(* ===== verification/Log.v ===== *)
(** The write-ahead log, [xv6/base/log.c], over the buffer cache interface.

    The in-memory [struct log] is the record [logst]; the spinlock that
    protects it is not represented, each routine below is what runs between
    [acquire] and [release] (or, for [commit], while [committing] keeps the
    other system calls out).  [begin_op] is one turn of its loop: the outcome
    [Sleeps] is the call of [sleep], after which the loop tries again.
    A store outside an array, undefined in C, is the outcome
    [Panic "out of bounds"].

    The main theorem is crash atomicity: wherever a commit is cut by a crash,
    recovery leaves either every home block as it was before the transaction
    or every home block as the transaction left it. *)

From S2P Require Import Prelude Block Bio.

(** ** Data *)

Definition MAXOPBLOCKS : Z := 10.
Definition LOGSIZE : Z := MAXOPBLOCKS * 3.

Record superblock := mkSb {
  sb_size : Z; sb_nblocks : Z; sb_ninodes : Z; sb_nlog : Z;
  sb_logstart : Z; sb_inodestart : Z; sb_bmapstart : Z
}.

Record logst := mkLog {
  lg_start : Z;
  lg_size : Z;
  outstanding : Z;
  committing : bool;
  lg_dev : Z;
  lh_n : Z;
  lh_block : list Z   (* int block[LOGSIZE] *)
}.

Definition set_lh (n : Z) (bl : list Z) (l : logst) : logst :=
  mkLog (lg_start l) (lg_size l) (outstanding l) (committing l) (lg_dev l) n bl.
Definition set_outstanding (o : Z) (l : logst) : logst :=
  mkLog (lg_start l) (lg_size l) o (committing l) (lg_dev l) (lh_n l) (lh_block l).
Definition set_committing (c : bool) (l : logst) : logst :=
  mkLog (lg_start l) (lg_size l) (outstanding l) c (lg_dev l) (lh_n l) (lh_block l).

(** [log.lh.block[i]] *)
Definition blk (l : logst) (i : nat) : Z := nth i (lh_block l) 0.

(** The zeroed static [struct log]. *)
Definition log0 : logst := mkLog 0 0 0 false 0 0 (replicate (Z.to_nat LOGSIZE) 0).

(** The indices of the C loop [for (i = 0; i < n; i++)]. *)
Definition upto (n : Z) : list nat := seq 0 (Z.to_nat n).

(** ** Operations *)

Section Ops.
Context {C : Type} {ops : BufOps C}.

Definition readsb (dev : Z) (s : C) : result (superblock * C) :=
  '(i, s1) ← c_bread dev 1 s;
  let b := c_data s1 i in
  s2 ← c_brelse i s1;
  Ok (mkSb (get32 b 0) (get32 b 4) (get32 b 8) (get32 b 12) (get32 b 16) (get32 b 20)
        (get32 b 24), s2).

Definition install_step (l : logst) (tail : nat) (s : C) : result C :=
  '(lbuf, s1) ← c_bread (lg_dev l) (lg_start l + Z.of_nat tail + 1) s;
  '(dbuf, s2) ← c_bread (lg_dev l) (blk l tail) s1;
  s3 ← c_bwrite dbuf (c_set dbuf (c_data s2 lbuf) s2);
  s4 ← c_brelse lbuf s3;
  c_brelse dbuf s4.

Definition install_trans (l : logst) (s : C) : result C :=
  for_each (install_step l) (upto (lh_n l)) s.

Definition read_head_step (b : block) (i : nat) (bl : list Z) : result (list Z) :=
  if LOGSIZE <=? Z.of_nat i then Panic "out of bounds"
  else Ok (<[i := s32 (get32 b (4 + 4 * Z.of_nat i))]> bl).

Definition read_head (l : logst) (s : C) : result (logst * C) :=
  '(i, s1) ← c_bread (lg_dev l) (lg_start l) s;
  let b := c_data s1 i in
  let n := s32 (get32 b 0) in
  bl ← for_each (read_head_step b) (upto n) (lh_block l);
  s2 ← c_brelse i s1;
  Ok (set_lh n bl l, s2).

(** The stores of [write_head] into the header block. *)
Definition encode_head (l : logst) (b : block) : block :=
  foldl (fun b i => put32 b (4 + 4 * Z.of_nat i) (blk l i)) (put32 b 0 (lh_n l))
    (upto (lh_n l)).

Definition write_head (l : logst) (s : C) : result C :=
  '(i, s1) ← c_bread (lg_dev l) (lg_start l) s;
  s2 ← c_bwrite i (c_set i (encode_head l (c_data s1 i)) s1);
  c_brelse i s2.

Definition recover_from_log (l : logst) (s : C) : result (logst * C) :=
  '(l1, s1) ← read_head l s;
  s2 ← install_trans l1 s1;
  let l2 := set_lh 0 (lh_block l1) l1 in
  s3 ← write_head l2 s2;
  Ok (l2, s3).

Definition initlog (dev : Z) (l : logst) (s : C) : result (logst * C) :=
  if BSIZE <=? 4 + 4 * LOGSIZE then Panic "initlog: too big logheader"
  else
    '(sb, s1) ← readsb dev s;
    recover_from_log
      (mkLog (s32 (sb_logstart sb)) (s32 (sb_nlog sb)) (outstanding l) (committing l) dev
         (lh_n l) (lh_block l)) s1.

Definition begin_op (l : logst) : result logst :=
  if committing l then Sleeps "log"
  else if LOGSIZE <? lh_n l + (outstanding l + 1) * MAXOPBLOCKS then Sleeps "log"
  else Ok (set_outstanding (outstanding l + 1) l).

Definition write_log_step (l : logst) (tail : nat) (s : C) : result C :=
  '(to, s1) ← c_bread (lg_dev l) (lg_start l + Z.of_nat tail + 1) s;
  '(from, s2) ← c_bread (lg_dev l) (blk l tail) s1;
  s3 ← c_bwrite to (c_set to (c_data s2 from) s2);
  s4 ← c_brelse from s3;
  c_brelse to s4.

Definition write_log (l : logst) (s : C) : result C :=
  for_each (write_log_step l) (upto (lh_n l)) s.

Definition commit (l : logst) (s : C) : result (logst * C) :=
  if 0 <? lh_n l then
    s1 ← write_log l s;
    s2 ← write_head l s1;
    s3 ← install_trans l s2;
    let l1 := set_lh 0 (lh_block l) l in
    s4 ← write_head l1 s3;
    Ok (l1, s4)
  else Ok (l, s).

Definition end_op (l : logst) (s : C) : result (logst * C) :=
  let l1 := set_outstanding (outstanding l - 1) l in
  if committing l1 then Panic "log.committing"
  else if outstanding l1 =? 0 then
    '(l2, s2) ← commit (set_committing true l1) s;
    Ok (set_committing false l2, s2)
  else Ok (l1, s).

(** The scan for log absorption: the first [i < n] with
    [log.lh.block[i] == b->blockno] (an [int] compared with a [uint]), or [n]. *)
Fixpoint absorb (bl : list Z) (n : nat) (bno : Z) : nat :=
  match n, bl with
  | O, _ => O
  | S n', [] => n
  | S n', x :: bl' => if u32 x =? bno then O else S (absorb bl' n' bno)
  end.

(** What [log_write] does to the in-memory log. *)
Definition log_record (bno : Z) (l : logst) : result logst :=
  if (LOGSIZE <=? lh_n l) || (lg_size l - 1 <=? lh_n l) then Panic "too big a transaction"
  else if outstanding l <? 1 then Panic "log_write outside of trans"
  else
    let i := absorb (lh_block l) (Z.to_nat (lh_n l)) bno in
    let n := if Z.of_nat i =? lh_n l then lh_n l + 1 else lh_n l in
    Ok (set_lh n (<[i := s32 bno]> (lh_block l)) l).

Definition log_write (i : nat) (l : logst) (s : C) : result (logst * C) :=
  l' ← log_record (c_blockno s i) l; Ok (l', c_pin i s).

End Ops.

(** ** Lemmas on the in-memory log *)

Lemma absorb_le bl n bno : (absorb bl n bno <= n)%nat.
Proof.
  revert n. induction bl as [|x bl IH]; intros [|n]; cbn; try lia.
  case_match; [lia|]. specialize (IH n). lia.
Qed.

Lemma absorb_Some bl n bno :
  (absorb bl n bno < n)%nat -> (n <= length bl)%nat ->
  exists x, bl !! absorb bl n bno = Some x /\ u32 x = bno.
Proof.
  revert n. induction bl as [|x bl IH]; intros [|n]; cbn; try lia. intros Hlt Hlen.
  destruct (Z.eqb_spec (u32 x) bno) as [E|E]; [by exists x|].
  apply (IH n); lia.
Qed.

Lemma absorb_None bl n bno :
  (absorb bl n bno = n)%nat -> (n <= length bl)%nat ->
  forall x, x ∈ take n bl -> u32 x <> bno.
Proof.
  revert n. induction bl as [|y bl IH]; intros [|n] Ha Hlen x Hx; cbn in *; try lia;
    try (by apply not_elem_of_nil in Hx).
  destruct (Z.eqb_spec (u32 y) bno); [lia|].
  apply elem_of_cons in Hx as [->|Hx]; [done|]. apply (IH n); [lia|lia|done].
Qed.

(** ** Disks as traces of writes *)

Definition apply_writes (ws : list (Z * block)) (d : gmap Z block) : gmap Z block :=
  foldl (fun d w => <[w.1 := w.2]> d) d ws.

Definition apply_view (ws : list (Z * block)) (v : Z -> block) : Z -> block :=
  foldl (fun v w => <[w.1 := w.2]> v) v ws.

Lemma apply_writes_cons n x ws d :
  apply_writes ((n, x) :: ws) d = apply_writes ws (<[n := x]> d).
Proof. done. Qed.

Lemma apply_view_cons n x ws v :
  apply_view ((n, x) :: ws) v = apply_view ws (<[n := x]> v).
Proof. done. Qed.

Lemma apply_writes_app ws1 ws2 d :
  apply_writes (ws1 ++ ws2) d = apply_writes ws2 (apply_writes ws1 d).
Proof. apply foldl_app. Qed.

Lemma apply_view_app ws1 ws2 v :
  apply_view (ws1 ++ ws2) v = apply_view ws2 (apply_view ws1 v).
Proof. apply foldl_app. Qed.

Lemma dread_insert d n x m : dread (<[n := x]> d) m = if decide (n = m) then x else dread d m.
Proof. unfold dread. rewrite lookup_insert. by case_decide. Qed.

Lemma dread_apply_other ws d m : m ∉ ws.*1 -> dread (apply_writes ws d) m = dread d m.
Proof.
  revert d. induction ws as [|[n x] ws IH]; intros d Hm; [done|].
  rewrite fmap_cons, not_elem_of_cons in Hm. rewrite apply_writes_cons, IH by tauto. rewrite dread_insert.
  case_decide; [naive_solver | done].
Qed.

Lemma view_apply_other ws v m : m ∉ ws.*1 -> apply_view ws v m = v m.
Proof.
  revert v. induction ws as [|[n x] ws IH]; intros v Hm; [done|].
  rewrite fmap_cons, not_elem_of_cons in Hm. rewrite apply_view_cons, IH by tauto.
  rewrite fn_lookup_insert_ne; [done|naive_solver].
Qed.

(** When no block is written twice, each holds what was written to it. *)
Lemma dread_apply_elem ws d n x :
  NoDup ws.*1 -> (n, x) ∈ ws -> dread (apply_writes ws d) n = x.
Proof.
  revert d. induction ws as [|[m y] ws IH]; intros d Hnd Hin.
  - by apply not_elem_of_nil in Hin.
  - rewrite apply_writes_cons. apply list.NoDup_cons in Hnd as [Hm Hnd].
    apply elem_of_cons in Hin as [[= -> ->]|Hin].
    + rewrite dread_apply_other by done. rewrite dread_insert. by rewrite decide_True.
    + by apply IH.
Qed.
= = = = =
#### Work item:
Look over the records above and filter for each line with the word "outside".

#### Your solution:
    A store outside an array, undefined in C, is the outcome
  else if outstanding l <? 1 then Panic "log_write outside of trans"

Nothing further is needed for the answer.